For an employee earning $45,000 per year, the employee will pay CPP premiums of $2,116.50 for the year in 2019 whereas they would have paid $2,054.25 in 2018; an increase $62.25 per year. By 2023, the same employee on the same earnings would be paying $2,469.25 per year, or $415 more than they would have paid in 2018.
The same increase applies to businesses and organizations with employees. A business with 10 employees each earning $45,000 per year will pay an additional $622.50 in 2019 and an additional $4,150 per year by 2023 before any increases in pay. This would bring the total CPP costs to $24,692.50 for that business.
Phase 2 will begin in 2024 with the introduction of a higher annual limit for higher income earners. This higher limit will be set at 7% higher than the normal 2024 annual limit and 14% higher in 2025. Canadians and businesses will pay CPP at a rate of 4% (8% if self-employed) on this higher limit.

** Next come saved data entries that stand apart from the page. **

(* ===== verification/FloatSymmetry.v ===== *)
(** * FloatSymmetry: negation and absolute value in binary32

    Products and quotients do not depend on the signs but for the sign of the
    result, multiplying a number of the format by -1 is negation, and a quotient is
    a number of the format.  The drive commands turn left and right by the
    same formulas up to these facts. *)
From Stdlib Require Import SpecFloat.
From S2P Require Import Prelude.
From S2P Require Import Float32.

Definition f32_abs : f32 -> f32 := SFabs.

(** ** Signs pass through *)

Lemma binary_round_aux_opp s m e l :
  binary_round_aux fprec femax (negb s) m e l = f32_opp (binary_round_aux fprec femax s m e l).
Proof.
  unfold binary_round_aux. destruct (shr_fexp _ _ m e l) as [r1 e1]. destruct (shr_fexp _ _ _ e1 _) as [r2 e2].
  destruct (shr_m r2); [done| |done]. by case_match.
Qed.

Lemma f32_mul_opp_r x y : (x * f32_opp y)%f32 = f32_opp (x * y)%f32.
Proof.
  destruct x as [s|s| |s m e], y as [t|t| |t m' e']; try done; try (by destruct s, t).
  cbn [f32_opp SFopp f32_mul SFmul]. rewrite <- binary_round_aux_opp. by destruct s, t.
Qed.

Lemma f32_div_opp_l x y : (f32_opp x / y)%f32 = f32_opp (x / y)%f32.
Proof.
  destruct x as [s|s| |s m e], y as [t|t| |t m' e']; try done; try (by destruct s, t).
  cbn [f32_opp SFopp f32_div SFdiv]. destruct (SFdiv_core_binary _ _ _ _ _ _) as [[q k] l].
  rewrite <- binary_round_aux_opp. by destruct s, t.
Qed.

Lemma f32_opp_opp x : f32_opp (f32_opp x) = x.
Proof. by destruct x as [[]|[]| |[]]. Qed.

Lemma f32_lt_opp x y : f32_lt (f32_opp x) (f32_opp y) = f32_lt y x.
Proof.
  destruct x as [s|s| |s m e], y as [t|t| |t m' e']; try (by destruct s); try (by destruct t);
    try (by destruct s, t); try done.
  unfold f32_lt, SFltb. cbn [f32_opp SFopp SFcompare].
  rewrite (Z.compare_antisym e e'). destruct s, t; cbn [negb]; try done; destruct (Z.compare e e'); cbn [CompOpp];
    try done; change (Pos.compare_cont Eq) with Pos.compare; rewrite (Pos.compare_antisym m m');
    by destruct (Pos.compare m m').
Qed.

(** The absolute value is the number or its opposite. *)
Lemma f32_abs_cases y :
  (f32_sign y = false /\ f32_abs y = y) \/ (f32_sign y = true /\ f32_abs y = f32_opp y).
Proof. destruct y as [[]|[]| |[]]; by (left + right). Qed.

Lemma f32_abs_opp y : f32_abs (f32_opp y) = f32_abs y.
Proof. by destruct y. Qed.

(** ** Multiplying by -1 *)

Lemma digits2_pos_shift m : digits2_pos (8388608 * m) = (digits2_pos m + 23)%positive.
Proof. change (8388608 * m)%positive with (m~0~0~0~0~0~0~0~0~0~0~0~0~0~0~0~0~0~0~0~0~0~0~0)%positive. cbn [digits2_pos]. lia. Qed.

Lemma binary_round_aux_shift s m e :
  f32_valid (S754_finite s m e) ->
  binary_round_aux fprec femax s (Zpos (8388608 * m)) (e - 23) loc_Exact = S754_finite s m e.
Proof.
  intros Hv. unfold f32_valid, valid_binary, bounded, canonical_mantissa in Hv. apply andb_prop in Hv as [H1%Z.eqb_eq H2].
  assert (E : shr_fexp fprec femax (Zpos (8388608 * m)) (e - 23) loc_Exact =
    ({| shr_m := Zpos m; shr_r := false; shr_s := false |}, e)).
  { unfold shr_fexp. cbn [Zdigits2]. rewrite digits2_pos_shift.
    replace (Zpos (digits2_pos m + 23) + (e - 23)) with (Zpos (digits2_pos m) + e) by lia.
    rewrite H1. replace (e - (e - 23)) with 23 by lia. unfold shr. by replace (e - 23 + 23) with e by lia. }
  unfold binary_round_aux. rewrite E. cbn [shr_m loc_of_shr_record round_nearest_even].
  unfold shr_fexp. cbn [Zdigits2 shr_record_of_loc]. rewrite H1, Z.sub_diag. cbn [shr shr_m]. by rewrite H2.
Qed.

Lemma f32_mul_minus_one x : f32_valid x -> (x * f32_of_Z (-1))%f32 = f32_opp x.
Proof.
  change (f32_of_Z (-1)) with (S754_finite true 8388608 (-23)). destruct x as [s|s| |s m e]; intros Hv; try done; try (by destruct s).
  cbn [f32_mul SFmul f32_opp SFopp]. rewrite Pos.mul_comm. change (e + -23) with (e - 23).
  rewrite xorb_true_r. by apply binary_round_aux_shift.
Qed.

Lemma f32_minus_one_mul x : f32_valid x -> (f32_of_Z (-1) * x)%f32 = f32_opp x.
Proof.
  intros Hv. rewrite <- (f32_mul_minus_one x Hv). unfold f32_mul, SFmul.
  change (f32_of_Z (-1)) with (S754_finite true 8388608 (-23)). destruct x as [s|s| |s m e]; try done; try (by destruct s).
  rewrite Pos.mul_comm, Z.add_comm. by rewrite xorb_comm.
Qed.

(** ** Rounding gives a number of the format *)

Lemma shr_1_half mrs : 0 <= shr_m mrs -> shr_m (shr_1 mrs) = shr_m mrs / 2.
Proof.
  destruct mrs as [m r s]. cbn [shr_m]. destruct m as [|[p|p|]|p]; cbn [shr_1 shr_m]; intros; try done; try lia.
  - apply (Z.div_unique_pos _ _ _ 1); lia.
  - apply (Z.div_unique_pos _ _ _ 0); lia.
Qed.

Lemma shr_iter_div n mrs :
  0 <= shr_m mrs -> shr_m (SpecFloat.iter_pos shr_1 n mrs) = shr_m mrs / 2 ^ Zpos n.
Proof.
  revert mrs. induction n as [n IH|n IH|]; intros mrs Hm; cbn [SpecFloat.iter_pos]; [| |by apply shr_1_half].
  all: assert (H0 : forall k x, 0 <= x -> 0 <= x / 2 ^ Zpos k) by (intros; apply Z.div_pos; lia).
  - pose proof (shr_1_half mrs Hm) as E1. assert (0 <= shr_m (shr_1 mrs)) by (rewrite E1; apply Z.div_pos; lia).
    rewrite !IH by (rewrite ?IH by done; auto). rewrite E1, !Z.div_div by lia. f_equal.
    replace (Zpos n~1) with (1 + Zpos n + Zpos n) by lia. rewrite !Z.pow_add_r by lia. lia.
  - rewrite !IH by (rewrite ?IH by done; auto). rewrite Z.div_div by lia. f_equal.
    rewrite <- Z.pow_add_r by lia. f_equal. lia.
Qed.

Lemma shr_fexp_spec m e l :
  0 <= m ->
  let n := Z.max 0 (fexp fprec femax (Zdigits2 m + e) - e) in
  let '(r, e') := shr_fexp fprec femax m e l in
  shr_m r = m / 2 ^ n /\ e' = e + n.
Proof.
  intros Hm n. unfold shr_fexp, shr. assert (E : shr_m (shr_record_of_loc m l) = m) by (by destruct l as [|[]]).
  subst n. destruct (fexp fprec femax (Zdigits2 m + e) - e) as [|p|p]; cbn [Z.max Z.compare];
    rewrite ?E, ?Z.div_1_r, ?Z.add_0_r; [done| |done].
  rewrite shr_iter_div, E by (by rewrite E). done.
Qed.

Lemma Zdigits2_bounds m : 0 <= m -> 0 <= Zdigits2 m /\ m < 2 ^ Zdigits2 m /\ (0 < m -> 2 ^ (Zdigits2 m - 1) <= m).
Proof.
  intros Hm. destruct m as [|p|]; [by split_and!|cbn [Zdigits2]|done].
  pose proof (digits2_pos_bounds p). lia.
Qed.

(** A mantissa of at most 24 bits, and one more: the second normalization. *)
Lemma round_end_valid s m e :
  0 <= m <= 2 ^ 24 -> -149 <= e -> (2 ^ 23 <= m \/ e = -149) ->
  let '(r, e') := shr_fexp fprec femax m e loc_Exact in
  f32_valid match shr_m r with
    | Z0 => S754_zero s
    | Zpos m => if Z.leb e' (femax - fprec) then S754_finite s m e' else S754_infinity s
    | _ => S754_nan
    end.
Proof.
  intros Hm He Hd. pose proof (shr_fexp_spec m e loc_Exact (proj1 Hm)) as H. cbv zeta in H.
  destruct (shr_fexp _ _ m e loc_Exact) as [r e']. destruct H as [Er Ee].
  destruct (Zdigits2_bounds m (proj1 Hm)) as (D0&D1&D2).
  assert (Hn : (m < 2 ^ 24 /\ shr_m r = m /\ e' = e) \/ (m = 2 ^ 24 /\ shr_m r = 8388608 /\ e' = e + 1)).
  { destruct (decide (m = 2 ^ 24)) as [->|Hne].
    - right. change (Zdigits2 (2 ^ 24)) with 25 in *. unfold fexp, emin in *.
      replace (Z.max 0 _) with 1 in * by lia. split_and!; [done|by rewrite Er|done].
    - left. assert (Zdigits2 m <= 24).
      { destruct (decide (m = 0)) as [->|]; [done|]. assert (Zdigits2 m - 1 < 24); [|lia].
        apply (Z.pow_lt_mono_r_iff 2); lia. }
      unfold fexp, emin in *. replace (Z.max 0 _) with 0 in * by lia.
      rewrite Z.div_1_r in Er. split_and!; lia. }
  destruct Hn as [(H1&->&->)|(_&->&->)]; [destruct m as [|p|p]; [done| |lia]|];
    (case_match eqn:Hle; [|done]); apply Z.leb_le in Hle; apply finite_valid; lia.
Qed.

Lemma binary_round_aux_valid s m e l :
  0 <= m -> e <= fexp fprec femax (Zdigits2 m + e) -> f32_valid (binary_round_aux fprec femax s m e l).
Proof.
  intros Hm He. unfold binary_round_aux. pose proof (shr_fexp_spec m e l Hm) as H. cbv zeta in H.
  destruct (shr_fexp _ _ m e l) as [r e1]. destruct H as [Er Ee]. rewrite Z.max_r in Er, Ee by lia.
  destruct (Zdigits2_bounds m Hm) as (D0&D1&D2). set (d := Zdigits2 m) in *.
  set (n := fexp fprec femax (d + e) - e) in *.
  assert (Hn : e1 = fexp fprec femax (d + e)) by lia. unfold fexp, emin in Hn.
  assert (P : 0 < 2 ^ n) by (apply Z.pow_pos_nonneg; lia).
  assert (M1 : shr_m r < 2 ^ 24).
  { rewrite Er. apply Z.div_lt_upper_bound; [done|]. rewrite <- Z.pow_add_r by lia.
    eapply Z.lt_le_trans; [exact D1|]. apply Z.pow_le_mono_r; lia. }
  assert (M0 : 0 <= shr_m r) by (rewrite Er; apply Z.div_pos; lia).
  assert (M2 : 2 ^ 23 <= shr_m r \/ e1 = -149).
  { destruct (decide (e1 = -149)); [by right|left]. destruct (decide (m = 0)) as [->|]; [unfold d in *; cbn in *; lia|].
    rewrite Er. apply Z.div_le_lower_bound; [done|]. rewrite <- Z.pow_add_r by lia.
    etransitivity; [|apply D2; lia]. apply Z.pow_le_mono_r; lia. }
  set (k := round_nearest_even (shr_m r) (loc_of_shr_record r)).
  assert (Hk : shr_m r <= k <= shr_m r + 1) by (unfold k, round_nearest_even; repeat case_match; lia).
  pose proof (round_end_valid s k e1 ltac:(lia) ltac:(lia) ltac:(lia)) as G.
  destruct (shr_fexp _ _ k e1 loc_Exact) as [r2 e2]. exact G.
Qed.

Lemma fexp_mono x y : x <= y -> fexp fprec femax x <= fexp fprec femax y.
Proof. unfold fexp. lia. Qed.

(** The quotient of two mantissas is precise enough for one rounding. *)
Lemma div_core_precise m1 e1 m2 e2 :
  let '(q, e, l) := SFdiv_core_binary fprec femax (Zpos m1) e1 (Zpos m2) e2 in
  0 <= q /\ e <= fexp fprec femax (Zdigits2 q + e).
Proof.
  unfold SFdiv_core_binary. cbv zeta. set (d1 := Zdigits2 (Zpos m1)). set (d2 := Zdigits2 (Zpos m2)).
  set (e := Z.min _ (e1 - e2)). set (k := e1 - e2 - e). assert (Hk : 0 <= k) by lia.
  set (m' := match k with Zpos _ => Z.shiftl (Zpos m1) k | Z0 => Zpos m1 | Zneg _ => 0 end).
  assert (Em : m' = Zpos m1 * 2 ^ k).
  { unfold m'. destruct k as [|p|p] eqn:E; [lia| |lia]. by rewrite Z.shiftl_mul_pow2 by lia. }
  assert (P : 0 < 2 ^ k) by (apply Z.pow_pos_nonneg; lia).
  pose proof (Z.div_pos m' (Zpos m2) ltac:(lia) ltac:(lia)) as Hq.
  assert (Hd : d1 + k - d2 <= Zdigits2 (m' / Zpos m2)).
  { destruct (Zdigits2_bounds (m' / Zpos m2) Hq) as (Q0&Q1&_). set (dq := Zdigits2 (m' / Zpos m2)) in *.
    destruct (Zdigits2_bounds (Zpos m1)) as (_&_&A); [done|]. specialize (A ltac:(lia)). fold d1 in A.
    destruct (Zdigits2_bounds (Zpos m2)) as (B0&B&_); [done|]. fold d2 in B, B0.
    assert (D0 : 1 <= d1) by (unfold d1; cbn; lia).
    assert (H : m' < 2 ^ d2 * 2 ^ dq).
    { eapply Z.lt_le_trans; [apply (Z.mul_succ_div_gt m' (Zpos m2)); lia|]. apply Z.mul_le_mono_nonneg; lia. }
    assert (L : 2 ^ (d1 - 1 + k) < 2 ^ (d2 + dq)).
    { rewrite !Z.pow_add_r by lia. eapply Z.le_lt_trans; [|exact H]. rewrite Em. apply Z.mul_le_mono_nonneg_r; [lia|done]. }
    apply Z.pow_lt_mono_r_iff in L; lia. }
  unfold Z.div in Hq, Hd. destruct (Z.div_eucl m' (Zpos m2)) as [q r]. split; [done|].
  etransitivity; [|apply (fexp_mono (d1 + e1 - (d2 + e2))); lia]. lia.
Qed.

Lemma f32_div_valid x y : f32_valid (x / y)%f32.
Proof.
  destruct x as [s|s| |s m e], y as [t|t| |t m' e']; try done.
  unfold f32_div, SFdiv. pose proof (div_core_precise m e m' e') as H.
  destruct (SFdiv_core_binary _ _ _ _ _ _) as [[q k] l]. destruct H. by apply binary_round_aux_valid.
Qed.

The government projects this higher limit in 2025 will be $79,400 but that will change based on increases in the average wage in Canada between now and then.
To assess the full impact of the changes, we can look at an employee earning $79,400 under 2018 rules and under 2025 rules. The annual maximum earnings in 2025 is projected to be $69,700 and an employee would have otherwise paid $3,276.90 in CPP premiums under 2018 rates. Under the Enhanced CPP, the same employee would end up paying $4,326.90 for a total increase of $1,050 per year, a 32% increase.